CMG sees AltaVista Europe profit


By Thom Calandra,
FT MarketWatch.com
Last Updated: 5:50 AM ET Oct 13, 2000 Newswatch
Latest Headlines


PRAGUE (FTMW) -- The head of Internet holding company CMG Information Services defended his company's streak of acquisitions and predicted a profit for its AltaVista Europe unit by December or January.
Chairman and CEO David Wetherell also said his company "possibly" would look at continuing its streak of buying Internet properties, even though CMG's (CMGI: news, msgs) stock has reduced the company's market capitalization drastically.

Wetherell said he even would look at properties owned by rival Internet Capital Group (ICGE: news, msgs) , whose stock also has been battered this summer and autumn.

Some 55 percent of Web traffic from the search engine AltaVista comes from outside the United States, Wetherell told a group of venture capitalists and Internet executives in Prague on Friday.

Acquisition slowdown

Wetherell said CMG has not bought a company since March.
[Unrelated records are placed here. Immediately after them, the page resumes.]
(** * vido-react-ts: folder tree, natural sort, search and snapshot codec

    A shallow embedding of [src/utils/fileUtils.ts] and of the cache code of
    the [FileExplorer] component, with the properties of the specification
    proved (or refuted) over it; then of the handlers of [App], of the
    ordering of the [PlayList] component, of the tree, the selection and the
    folder choice of [FileExplorer], of [buildFolderTree] and of
    [calculateProgress], with further properties of the code.

    Conventions of the embedding.
    - A JavaScript string is the list of its UTF-16 code units ([list N]).
    - [String.prototype.toLowerCase] and [String.prototype.localeCompare]
      depend on the Unicode tables and on the host locale; they are
      parameters of the development.  Where a proof needs it,
      [localeCompare] is assumed to be a consistent comparator, which is
      what ECMA-402 requires of it.
    - File sizes, time stamps, durations and the values of [parseInt] on
      runs of decimal digits are integers; [parseInt] rounds to the nearest
      binary64 value, which is written out.  Playback times and progress
      are binary64 numbers ([spec_float]).
    - A handler of a component reads the state its last render closed over:
      a handler is modelled as a function of the state, and a sequence of
      calls as a fold, each call on the state the previous one left.
    - FolderNode objects are mutable and shared between [folderMap] and the
      [children] arrays: the builder is modelled over an explicit store. *)

From Stdlib Require Import ZArith NArith List Lia.
From Stdlib Require Import Sorting.Sorted Sorting.Permutation.
From Stdlib Require Ascii String.
From Stdlib Require Import Floats.SpecFloat.
From Stdlib Require Import DecimalNat.
From stdpp Require Import base option list strings gmap.

Local Open Scope Z_scope.
Set Warnings "-clear-no-such-hyp".

(** ** JavaScript strings *)

Module JSString.

(** Code units of a string literal that is plain ASCII. *)
Definition lit (s : String.string) : list N :=
  map Ascii.N_of_ascii (String.list_ascii_of_string s).

Definition eqb (a b : list N) : bool := bool_decide (a = b).

(** [s.startsWith(t)] *)
Fixpoint startsWith (s t : list N) : bool :=
  match t, s with
  | [], _ => true
  | _ :: _, [] => false
  | y :: t', x :: s' => N.eqb x y && startsWith s' t'
  end.

(** [s.includes(t)] : [t] occurs in [s] as a contiguous substring. *)
Fixpoint includes (s t : list N) : bool :=
  startsWith s t ||
  match s with
  | [] => false
  | _ :: s' => includes s' t
  end.

(** [s.split(sep)] for a separator of one code unit.  The result is never
    empty: the empty string splits into one empty piece. *)
Fixpoint split (sep : N) (s : list N) : list (list N) :=
  match s with
  | [] => [[]]
  | c :: s' =>
      if N.eqb c sep then [] :: split sep s'
      else match split sep s' with
           | piece :: rest => (c :: piece) :: rest
           | [] => [[c]]
           end
  end.

(** WhiteSpace and LineTerminator code units, as [trim] removes them. *)
Definition isWhiteSpace (c : N) : bool :=
  existsb (N.eqb c)
    [9; 10; 11; 12; 13; 32; 160; 5760; 8232; 8233; 8239; 8287; 12288; 65279]%N
  || (N.leb 8192 c && N.leb c 8202).

Fixpoint trimStart (s : list N) : list N :=
  match s with
  | c :: s' => if isWhiteSpace c then trimStart s' else s
  | [] => []
  end.

(** [s.trim()] *)
Definition trim (s : list N) : list N := rev (trimStart (rev (trimStart s))).

(** [s.lastIndexOf(c)], [-1] when [c] does not occur. *)
Fixpoint lastIndexOf_from (c : N) (s : list N) (i : Z) (found : Z) : Z :=
  match s with
  | [] => found
  | x :: s' => lastIndexOf_from c s' (i + 1) (if N.eqb x c then i else found)
  end.
Definition lastIndexOf (c : N) (s : list N) : Z := lastIndexOf_from c s 0 (-1).

(** [s.substring(i)]: a negative start is clamped to 0. *)
Definition substring (i : Z) (s : list N) : list N := drop (Z.to_nat i) s.

(** Code-unit order, one consistent comparator among many. *)
Fixpoint codeUnitCompare (a b : list N) : Z :=
  match a, b with
  | [], [] => 0
  | [], _ :: _ => -1
  | _ :: _, [] => 1
  | x :: a', y :: b' =>
      match N.compare x y with
      | Lt => -1
      | Gt => 1
      | Eq => codeUnitCompare a' b'
      end
  end.

(** ASCII-only lower-casing, one instance of [toLowerCase]. *)
Definition asciiLower (s : list N) : list N :=
  map (fun c => if (N.leb 65 c && N.leb c 90)%bool then (c + 32)%N else c) s.

End JSString.

(** ** The regular expressions of [extractNumberFromFileName] *)

Module RegExp.

Definition isDigit (c : N) : bool := N.leb 48 c && N.leb c 57.

(** The patterns in use are sequences of literal code units and of one
    capturing group [(\d+)]. *)
Inductive atom : Type :=
| Lit (c : N)
| Digits.

Record regexp : Type := mkRegExp {
  anchored : bool;          (* a leading [^] *)
  atoms : list atom
}.

(** The greedy group [(\d+)] followed by the rest [k] of the pattern: it
    first tries to consume one more digit and gives digits back only when
    the rest of the pattern fails.  [acc] is the text consumed so far. *)
Fixpoint matchDigits (k : list N -> list N -> option (list N))
    (acc : list N) (s : list N) : option (list N) :=
  match s with
  | d :: s' =>
      if isDigit d then
        match matchDigits k (acc ++ [d]) s' with
        | Some r => Some r
        | None => k (acc ++ [d]) s'
        end
      else None
  | [] => None
  end.

(** Backtracking match of [p] at the start of [s]; the result is the text
    of group 1. *)
Fixpoint matchHere (p : list atom) (cap : list N) (s : list N) : option (list N) :=
  match p with
  | [] => Some cap
  | Lit c :: p' =>
      match s with
      | x :: s' => if N.eqb x c then matchHere p' cap s' else None
      | [] => None
      end
  | Digits :: p' => matchDigits (matchHere p') [] s
  end.

(** Leftmost match anywhere in [s]. *)
Fixpoint search (p : list atom) (s : list N) : option (list N) :=
  match matchHere p [] s with
  | Some r => Some r
  | None =>
      match s with
      | [] => None
      | _ :: s' => search p s'
      end
  end.

(** [s.match(re)], reduced to what the caller reads: [match[1]]. *)
Definition exec (re : regexp) (s : list N) : option (list N) :=
  if anchored re then matchHere (atoms re) [] s else search (atoms re) s.

End RegExp.

(** ** Numbers *)

(** The values [extractNumberFromFileName] can return. *)
Inductive JSNumber : Type :=
| Finite (z : Z)
| Infinity.

Global Instance JSNumber_eq_dec : EqDecision JSNumber.
Proof. solve_decision. Defined.

(** The binary64 value nearest to a non-negative integer (ties to even),
    [Infinity] from 2^1024 - 2^970 on. *)
Definition roundToDouble (n : Z) : JSNumber :=
  if n <? 2 ^ 53 then Finite n
  else
    let e := Z.log2 n - 52 in
    let q := Z.shiftr n e in
    let r := n - Z.shiftl q e in
    let half := Z.shiftl 1 (e - 1) in
    let q' := if r <? half then q
              else if half <? r then q + 1
              else if Z.even q then q else q + 1 in
    let v := Z.shiftl q' e in
    if 2 ^ 1024 <=? v then Infinity else Finite v.

(** The integer a run of decimal digits denotes. *)
Definition digitsValue (ds : list N) : Z :=
  fold_left (fun acc d => 10 * acc + (Z.of_N d - 48)) ds 0.

(** [parseInt(ds, 10)] on a run of decimal digits. *)
Definition parseInt10 (ds : list N) : JSNumber := roundToDouble (digitsValue ds).

(** ** extractNumberFromFileName *)

Definition c_di : N := 31532.   (* U+7B2C *)
Definition c_jie : N := 33410.  (* U+8282 *)
Definition c_zhang : N := 31456. (* U+7AE0 *)
Definition c_ke : N := 35838.   (* U+8BFE *)

Definition pat_jie : RegExp.regexp :=
  RegExp.mkRegExp false [RegExp.Lit c_di; RegExp.Digits; RegExp.Lit c_jie].
Definition pat_zhang : RegExp.regexp :=
  RegExp.mkRegExp false [RegExp.Lit c_di; RegExp.Digits; RegExp.Lit c_zhang].
Definition pat_ke : RegExp.regexp :=
  RegExp.mkRegExp false [RegExp.Lit c_di; RegExp.Digits; RegExp.Lit c_ke].
Definition pat_leading : RegExp.regexp := RegExp.mkRegExp true [RegExp.Digits].
Definition pat_any : RegExp.regexp := RegExp.mkRegExp false [RegExp.Digits].

Definition patterns : list RegExp.regexp :=
  [pat_jie; pat_zhang; pat_ke; pat_leading; pat_any].

(** The [for (const pattern of patterns)] loop. *)
Fixpoint firstMatch (ps : list RegExp.regexp) (fileName : list N) : JSNumber :=
  match ps with
  | [] => Infinity
  | pattern :: ps' =>
      match RegExp.exec pattern fileName with
      | Some m1 => parseInt10 m1
      | None => firstMatch ps' fileName
      end
  end.

Definition extractNumberFromFileName (fileName : list N) : JSNumber :=
  firstMatch patterns fileName.

(** ** Array.prototype.sort *)

(** The sort is stable, and on a consistent comparator its result is fixed
    by the language: the stable insertion sort below is that result.  An
    element stays in front of the later elements the comparator does not
    order before it. *)
Section ArraySort.
Context {A : Type} (compareFn : A -> A -> Z).

Fixpoint sortInsert (x : A) (l : list A) : list A :=
  match l with
  | [] => [x]
  | y :: l' => if compareFn x y <=? 0 then x :: l else y :: sortInsert x l'
  end.

Definition arraySort (l : list A) : list A := foldr sortInsert [] l.
End ArraySort.

(** A [forEach] whose body can fail to come back. *)
Fixpoint foldlM {A B : Type} (f : A -> B -> option A) (a : A) (l : list B) : option A :=
  match l with
  | [] => Some a
  | x :: l' =>
      match f a x with
      | Some a' => foldlM f a' l'
      | None => None
      end
  end.

(** A comparator is consistent when it induces a total preorder. *)
Record Consistent {A : Type} (compareFn : A -> A -> Z) : Prop := {
  cmp_swap : forall a b, Z.sgn (compareFn b a) = - Z.sgn (compareFn a b);
  cmp_trans : forall a b c,
      compareFn a b <= 0 -> compareFn b c <= 0 -> compareFn a c <= 0
}.

(** ** The data model of [types/video.ts] *)

(** The [File] objects handed over by the browser: the opaque handle. *)
Record File : Type := mkFile {
  file_name : list N;
  file_webkitRelativePath : list N;
  file_size : N;
  file_type : list N
}.

(** [VideoFile]; [file] is absent on entries restored from the cache. *)
Record VideoFile : Type := mkVideoFile {
  v_file : option File;
  v_name : list N;
  v_path : list N;
  v_size : N;
  v_duration : option Z;
  v_thumbnail : option (list N)
}.

(** The elements of [allFiles] ([any] in the source): the object literal
    that [buildCompleteFolderTree] pushes. *)
Record FileItem : Type := mkFileItem {
  fi_file : option File;
  fi_name : list N;
  fi_path : list N;
  fi_size : N;
  fi_isVideo : bool
}.

(** [FolderNode], as a value: [allFiles] and [isExpanded] are optional. *)
Unset Elimination Schemes.
Inductive FolderNode : Type := mkFolderNode {
  name : list N;
  path : list N;
  children : list FolderNode;
  videos : list VideoFile;
  allFiles : option (list FileItem);
  isExpanded : option bool
}.
Set Elimination Schemes.

Global Instance File_eq_dec : EqDecision File.
Proof. solve_decision. Defined.
Global Instance VideoFile_eq_dec : EqDecision VideoFile.
Proof. solve_decision. Defined.
Global Instance FileItem_eq_dec : EqDecision FileItem.
Proof. solve_decision. Defined.

(** Induction over a folder together with all its descendants. *)
Section FolderNode_ind.
Variable P : FolderNode -> Prop.
Hypothesis step : forall n p ch vs af ex,
    Forall P ch -> P (mkFolderNode n p ch vs af ex).

Fixpoint FolderNode_deep_ind (f : FolderNode) : P f :=
  match f with
  | mkFolderNode n p ch vs af ex =>
      step n p ch vs af ex
        ((fix all (l : list FolderNode) : Forall P l :=
            match l with
            | [] => @List.Forall_nil _ P
            | c :: l' => @List.Forall_cons _ P c l' (FolderNode_deep_ind c) (all l')
            end) ch)
  end.
End FolderNode_ind.

(** ** The snapshot codec of the FileExplorer component *)

(** The simplified tree is handed to [JSON.stringify] and comes back from
    [JSON.parse] as [any]: every array-valued field may be missing. *)
Record SimpleVideo : Type := mkSimpleVideo {
  sv_name : list N;
  sv_path : list N;
  sv_size : N
}.

Record SimpleFile : Type := mkSimpleFile {
  sf_name : list N;
  sf_path : list N;
  sf_size : N;
  sf_isVideo : bool
}.

Unset Elimination Schemes.
Inductive Snapshot : Type := mkSnapshot {
  s_name : list N;
  s_path : list N;
  s_children : option (list Snapshot);
  s_videos : option (list SimpleVideo);
  s_allFiles : option (list SimpleFile);
  s_isExpanded : option bool
}.
Set Elimination Schemes.

Definition simplifyVideo (video : VideoFile) : SimpleVideo :=
  mkSimpleVideo (v_name video) (v_path video) (v_size video).

Definition simplifyFile (file : FileItem) : SimpleFile :=
  mkSimpleFile (fi_name file) (fi_path file) (fi_size file) (fi_isVideo file).

(** [simplifyFolderTree]; [allFiles?.map(...) || []]. *)
Fixpoint simplifyFolder (folder : FolderNode) : Snapshot :=
  mkSnapshot (name folder) (path folder)
    (Some (map simplifyFolder (children folder)))
    (Some (map simplifyVideo (videos folder)))
    (Some (match allFiles folder with
           | Some files => map simplifyFile files
           | None => []
           end))
    (isExpanded folder).
(** * Poco::UniqueExpireStrategy: a shallow embedding and its invariants

    Source: libs/poco/include/Poco/UniqueExpireStrategy.h

    The strategy keeps two containers in step:
    - [_keyIndex], a [std::multimap<Timestamp, TKey>] ordered by timestamp;
    - [_keys], a [std::map<TKey, IndexIterator>] whose values are iterators
      into [_keyIndex].

    A multimap iterator is a stable reference to one node of the tree: it
    stays valid until that very node is erased.  Each node therefore carries
    an identifier here, and an [IndexIterator] is such an identifier.  Erasing
    or dereferencing an iterator that designates no node is undefined
    behaviour in C++; every operation is a computation in a state monad with
    failure, and failure stands for that undefined behaviour. *)

From stdpp Require Import base option list gmap sets fin_maps.
From Stdlib Require Import ZArith Lia Sorting.Sorted.

Local Open Scope Z_scope.
#[local] Set Warnings "-clear-no-such-hyp".

(** Modelled from the spec: [Poco::Timestamp] (Poco/Timestamp.h is not part
    of the sources at hand), an absolute point in time. The strategy only
    stores timestamps and compares them with [<] and [<=], so the integer
    count behind a timestamp is all that matters. *)
Definition Timestamp := Z.

(** The capability required of [TValue]:
    [const Poco::Timestamp& getExpiration() const]. *)
Class Expiring (TValue : Type) := getExpiration : TValue → Timestamp.

Section UniqueExpireStrategy.

Context {TKey : Type} `{Countable TKey}.
Context {TValue : Type} `{Expiring TValue}.

(** ** Arguments of the callbacks *)

(** Modelled from the spec: [KeyValueArgs<TKey, TValue>] (Poco/KeyValueArgs.h
    is not part of the sources at hand), the key and the value an add event
    passes, read with [key()] and [value()]. *)
Record KeyValueArgs := mkKeyValueArgs { key : TKey; value : TValue }.

(** Modelled from the spec: [ValidArgs<TKey>] (Poco/ValidArgs.h is not part
    of the sources at hand), the key under scrutiny and the mutable
    valid/invalid outcome slot; [invalidate()] sets the slot to invalid. *)
Record ValidArgs := mkValidArgs { va_key : TKey; isValid : bool }.

Definition invalidate (args : ValidArgs) : ValidArgs :=
  {| va_key := va_key args; isValid := false |}.

(** ** The time index: [std::multimap<Timestamp, TKey>] *)

(** [TimeIndex::iterator]: the identifier of the node it designates. *)
Abbreviation IndexIterator := nat (only parsing).

(** One node of the multimap; [first] and [second] are the members of the
    stored [std::pair]. *)
Record Node := mkNode { handle : IndexIterator; first : Timestamp; second : TKey }.

Abbreviation TimeIndex := (list Node) (only parsing).

(** The identifier given to a newly allocated node: one that no node of the
    container carries at the time of the insertion. *)
Definition fresh (l : TimeIndex) : IndexIterator :=
  S (foldr Nat.max 0%nat (handle <$> l)).

(** Position of a new node: after every node whose timestamp is not greater
    (the upper bound of the equal range). *)
Fixpoint place (n : Node) (l : TimeIndex) : TimeIndex :=
  match l with
  | [] => [n]
  | m :: l' => if first n <? first m then n :: m :: l' else m :: place n l'
  end.

(** [multimap::insert(std::make_pair(t, k))]: the iterator to the new node
    and the container. *)
Definition mm_insert (p : Timestamp * TKey) (l : TimeIndex) : IndexIterator * TimeIndex :=
  let it := fresh l in (it, place (mkNode it p.1 p.2) l).

(** [multimap::erase(it)]: undefined when [it] designates no node. *)
Fixpoint mm_erase (it : IndexIterator) (l : TimeIndex) : option TimeIndex :=
  match l with
  | [] => None
  | m :: l' => if decide (handle m = it) then Some l' else (m ::.) <$> mm_erase it l'
  end.

(** [*it]: undefined when [it] designates no node. *)
Fixpoint mm_deref (it : IndexIterator) (l : TimeIndex) : option Node :=
  match l with
  | [] => None
  | m :: l' => if decide (handle m = it) then Some m else mm_deref it l'
  end.

(** ** The strategy object *)

Record State := mkState {
  _keys : gmap TKey IndexIterator;
  _keyIndex : TimeIndex
}.

(** A freshly constructed strategy. *)
Definition init : State := {| _keys := ∅; _keyIndex := [] |}.

(** Computations over the strategy object; [None] is undefined behaviour. *)
Definition M (A : Type) : Type := State → option (A * State).

Definition ret {A} (a : A) : M A := λ s, Some (a, s).

Definition bind {A B} (c : M A) (k : A → M B) : M B :=
  λ s, match c s with
       | Some (a, s') => k a s'
       | None => None
       end.

Notation "'let*' x ':=' c 'in' k" := (bind c (λ x, k))
  (at level 10, x name, c at level 100, k at level 200).
Notation "c1 '>>' c2" := (bind c1 (λ _, c2))
  (at level 100, c2 at level 200, right associativity).

(** An iterator of [_keys] designates the element stored under a key;
    [None] is [_keys.end()]. *)
Definition Iterator := option TKey.

(** [_keyIndex.insert(p)] *)
Definition keyIndex_insert (p : Timestamp * TKey) : M IndexIterator :=
  λ s, let '(it, l) := mm_insert p (_keyIndex s) in
       Some (it, {| _keys := _keys s; _keyIndex := l |}).

(** [_keyIndex.erase(it)] *)
Definition keyIndex_erase (it : IndexIterator) : M unit :=
  λ s, l ← mm_erase it (_keyIndex s);
       Some (tt, {| _keys := _keys s; _keyIndex := l |}).

(** [*it] for an iterator of [_keyIndex] *)
Definition keyIndex_deref (it : IndexIterator) : M Node :=
  λ s, n ← mm_deref it (_keyIndex s); Some (n, s).

(** [_keyIndex.clear()] *)
Definition keyIndex_clear : M unit :=
  λ s, Some (tt, {| _keys := _keys s; _keyIndex := [] |}).

(** [_keys.find(k)] *)
Definition keys_find (k : TKey) : M Iterator :=
  λ s, Some (match _keys s !! k with Some _ => Some k | None => None end, s).

(** [_keys.insert(std::make_pair(k, it))]: nothing is stored when [k] is
    present; the result is the iterator to the element under [k] and whether
    the insertion took place. *)
Definition keys_insert (k : TKey) (it : IndexIterator) : M (TKey * bool) :=
  λ s, match _keys s !! k with
       | Some _ => Some ((k, false), s)
       | None => Some ((k, true), {| _keys := <[k := it]> (_keys s); _keyIndex := _keyIndex s |})
       end.

(** [e->second], read through an iterator of [_keys] *)
Definition keys_second (e : TKey) : M IndexIterator :=
  λ s, it ← _keys s !! e; Some (it, s).

(** [e->second = it] *)
Definition keys_assign (e : TKey) (it : IndexIterator) : M unit :=
  λ s, _ ← _keys s !! e;
       Some (tt, {| _keys := <[e := it]> (_keys s); _keyIndex := _keyIndex s |}).

(** [_keys.erase(e)] *)
Definition keys_erase (e : TKey) : M unit :=
  λ s, _ ← _keys s !! e;
       Some (tt, {| _keys := delete e (_keys s); _keyIndex := _keyIndex s |}).

(** [_keys.clear()] *)
Definition keys_clear : M unit :=
  λ s, Some (tt, {| _keys := ∅; _keyIndex := _keyIndex s |}).

(** ** The callbacks *)

Definition onAdd (args : KeyValueArgs) : M unit :=
  let expire := getExpiration (value args) in
  let* it := keyIndex_insert (expire, key args) in
  let* stat := keys_insert (key args) it in
  if negb stat.2 then
    let* old := keys_second stat.1 in
    keyIndex_erase old >>
    keys_assign stat.1 it
  else ret tt.

Definition onRemove (k : TKey) : M unit :=
  let* it := keys_find k in
  match it with
  | Some e =>
      let* pos := keys_second e in
      keyIndex_erase pos >>
      keys_erase e
  | None => ret tt
  end.

Definition onGet (k : TKey) : M unit := ret tt.

Definition onClear : M unit :=
  keys_clear >> keyIndex_clear.

(** [now] is the value of the [Timestamp now;] local, the clock read at the
    call; the updated [args] is the result. *)
Definition onIsValid (now : Timestamp) (args : ValidArgs) : M ValidArgs :=
  let* it := keys_find (va_key args) in
  match it with
  | Some e =>
      let* pos := keys_second e in
      let* n := keyIndex_deref pos in
      if first n <=? now then ret (invalidate args) else ret args
  | None => ret args
  end.

(** The loop of [onReplace], from the node [it] designates to the end. *)
Fixpoint sweep (now : Timestamp) (l : TimeIndex) (elemsToRemove : gset TKey) : gset TKey :=
  match l with
  | [] => elemsToRemove
  | n :: l' =>
      if first n <? now then sweep now l' (elemsToRemove ∪ {[ second n ]})
      else elemsToRemove
  end.

Definition onReplace (now : Timestamp) (elemsToRemove : gset TKey) : M (gset TKey) :=
  λ s, Some (sweep now (_keyIndex s) elemsToRemove, s).

(** ** Runs of the strategy *)

(** One call made by the cache. *)
Inductive Op :=
| Add (args : KeyValueArgs)
| Remove (k : TKey)
| Get (k : TKey)
| Clear
| IsValid (now : Timestamp) (args : ValidArgs)
| Replace (now : Timestamp) (elemsToRemove : gset TKey).

Definition exec (o : Op) : M unit :=
  match o with
  | Add args => onAdd args
  | Remove k => onRemove k
  | Get k => onGet k
  | Clear => onClear
  | IsValid now args => onIsValid now args >> ret tt
  | Replace now elems => onReplace now elems >> ret tt
  end.

(** The state a run of calls leaves, if no call is undefined. *)
Fixpoint run (ops : list Op) (s : State) : option State :=
  match ops with
  | [] => Some s
  | o :: ops' =>
      match exec o s with
      | Some (_, s') => run ops' s'
      | None => None
      end
  end.

(** [onAdd(k, v)] for each value of [vs] in turn. *)
Definition adds (k : TKey) (vs : list TValue) : list Op :=
  (λ v, Add {| key := k; value := v |}) <$> vs.

(** States the strategy can be in: those a run from [init] leaves. *)
Inductive reachable : State → Prop :=
| reachable_init : reachable init
| reachable_step s o s' : reachable s → exec o s = Some (tt, s') → reachable s'.

(** ** The representation invariant *)

Definition time_le (a b : Node) : Prop := first a ≤ first b.

Record wf (s : State) : Prop := mkWf {
  wf_handles : NoDup (handle <$> _keyIndex s);
  wf_sorted : StronglySorted time_le (_keyIndex s);
  wf_keys : ∀ k it, _keys s !! k = Some it →
            ∃ t, mkNode it t k ∈ _keyIndex s;
  wf_nodes : ∀ n, n ∈ _keyIndex s → _keys s !! second n = Some (handle n)
}.

(** The nodes of the time index that carry key [k], and the others. *)
Definition entries (k : TKey) (l : TimeIndex) : TimeIndex :=
  filter (λ n, second n = k) l.

Definition others (k : TKey) (l : TimeIndex) : TimeIndex :=
  filter (λ n, second n ≠ k) l.

(** The nodes whose timestamp lies strictly before [now]. *)
Definition expired (now : Timestamp) (l : TimeIndex) : TimeIndex :=
  filter (λ n, first n < now) l.

(** The calls whose callback writes to a container: [onAdd], [onRemove] and
    [onClear]. [onGet], [onIsValid] and [onReplace] only read. *)
Definition mutates (o : Op) : bool :=
  match o with
  | Add _ | Remove _ | Clear => true
  | Get _ | IsValid _ _ | Replace _ _ => false
  end.

(** The timestamp on record for each tracked key, read the way [onIsValid]
    reads it: [it->second->first]. *)
Definition recorded (s : State) : gmap TKey Timestamp :=
  omap (λ it, first <$> mm_deref it (_keyIndex s)) (_keys s).

(** The pairs the time index stores, in its order. *)
Definition contents (l : TimeIndex) : list (Timestamp * TKey) :=
  (λ n, (first n, second n)) <$> l.

End UniqueExpireStrategy.

Arguments KeyValueArgs : clear implicits.
Arguments ValidArgs : clear implicits.
Arguments Node : clear implicits.
Abbreviation IndexIterator := nat (only parsing).
Abbreviation TimeIndex TKey := (list (Node TKey)) (only parsing).
Arguments State TKey {_ _}.
Arguments M TKey {_ _} A.
Arguments Op TKey {_ _} TValue.
Arguments init {TKey _ _}.

(** ** A concrete instance: sessions keyed by number *)

Module Demo.

Record Session := mkSession { user : nat; expires : Timestamp }.

#[global] Instance Session_expiring : Expiring Session := expires.

Definition add (k : nat) (t : Timestamp) : Op nat Session :=
  Add (mkKeyValueArgs k (mkSession 0 t)).

(** Three keys, added out of time order. *)
Definition three : State nat :=
  {| _keys := {[ 1%nat := 1%nat; 2%nat := 2%nat; 3%nat := 3%nat ]};
     _keyIndex := [ mkNode 2%nat 1 2%nat; mkNode 1%nat 10 1%nat;
                    mkNode 3%nat 20 3%nat ] |}.

(** The candidates a sweep at [now] reports after the calls [ops]. *)
Definition candidates (ops : list (Op nat Session)) (now : Timestamp) : option (gset nat) :=
  match run ops init with
  | Some s => fst <$> onReplace now ∅ s
  | None => None
  end.

(** Two keys that expire at the same time. *)
Definition ties : State nat :=
  {| _keys := {[ 1%nat := 1%nat; 2%nat := 2%nat ]};
     _keyIndex := [ mkNode 1%nat 10 1%nat; mkNode 2%nat 10 2%nat ] |}.

End Demo.

(** * Properties *)

Section Containers.

Context {TKey : Type} `{Countable TKey}.
Implicit Types (l : TimeIndex TKey) (n m : Node TKey) (it : IndexIterator).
Before that, the company had been making about two acquisitions a month. "Now, everybody wants to be bought where their equity (price) was before (the crash)," Wetherell said.

CMG expects five of its six business units to be profitable by July 31 of 2001. It also has slimmed its number of subsidiaries to 15 from 42 in an effort to help Wall Street understand how the holding company's parts fit together. Wetherell said the company would be "more trackable" for Wall Street analysts.



Wetherell predicted that a seven-fold increase in worldwide Internet use from now through the year 2003 would pull Internet stocks out of their slump. He said even he was surprised at the sell-off of Internet benchmarks such as Yahoo (YHOO: news, msgs) , whose stock has lost about 30 percent of its value since it reported its quarterly financial numbers Tuesday.

"Yahoo had a great quarter but it grew only 9 percent (quarter over quarter)," Wetherell said. "That's pretty good for every industry except the Internet."

CMG earlier this year was a stock market darling. Wetherell pitched the company as an early-stage Internet investor that would reap big returns when its holdings went public. A plunging market for Internet stocks has closed that route. Wetherell said the AltaVista road show for an initial public offering came at what was then the worst two weeks for Nasdaq stocks in history. The IPO was canceled. AltaVista claims 65 million unique users.

Wetherell was speaking at the European Technology Roundtable Exhibition.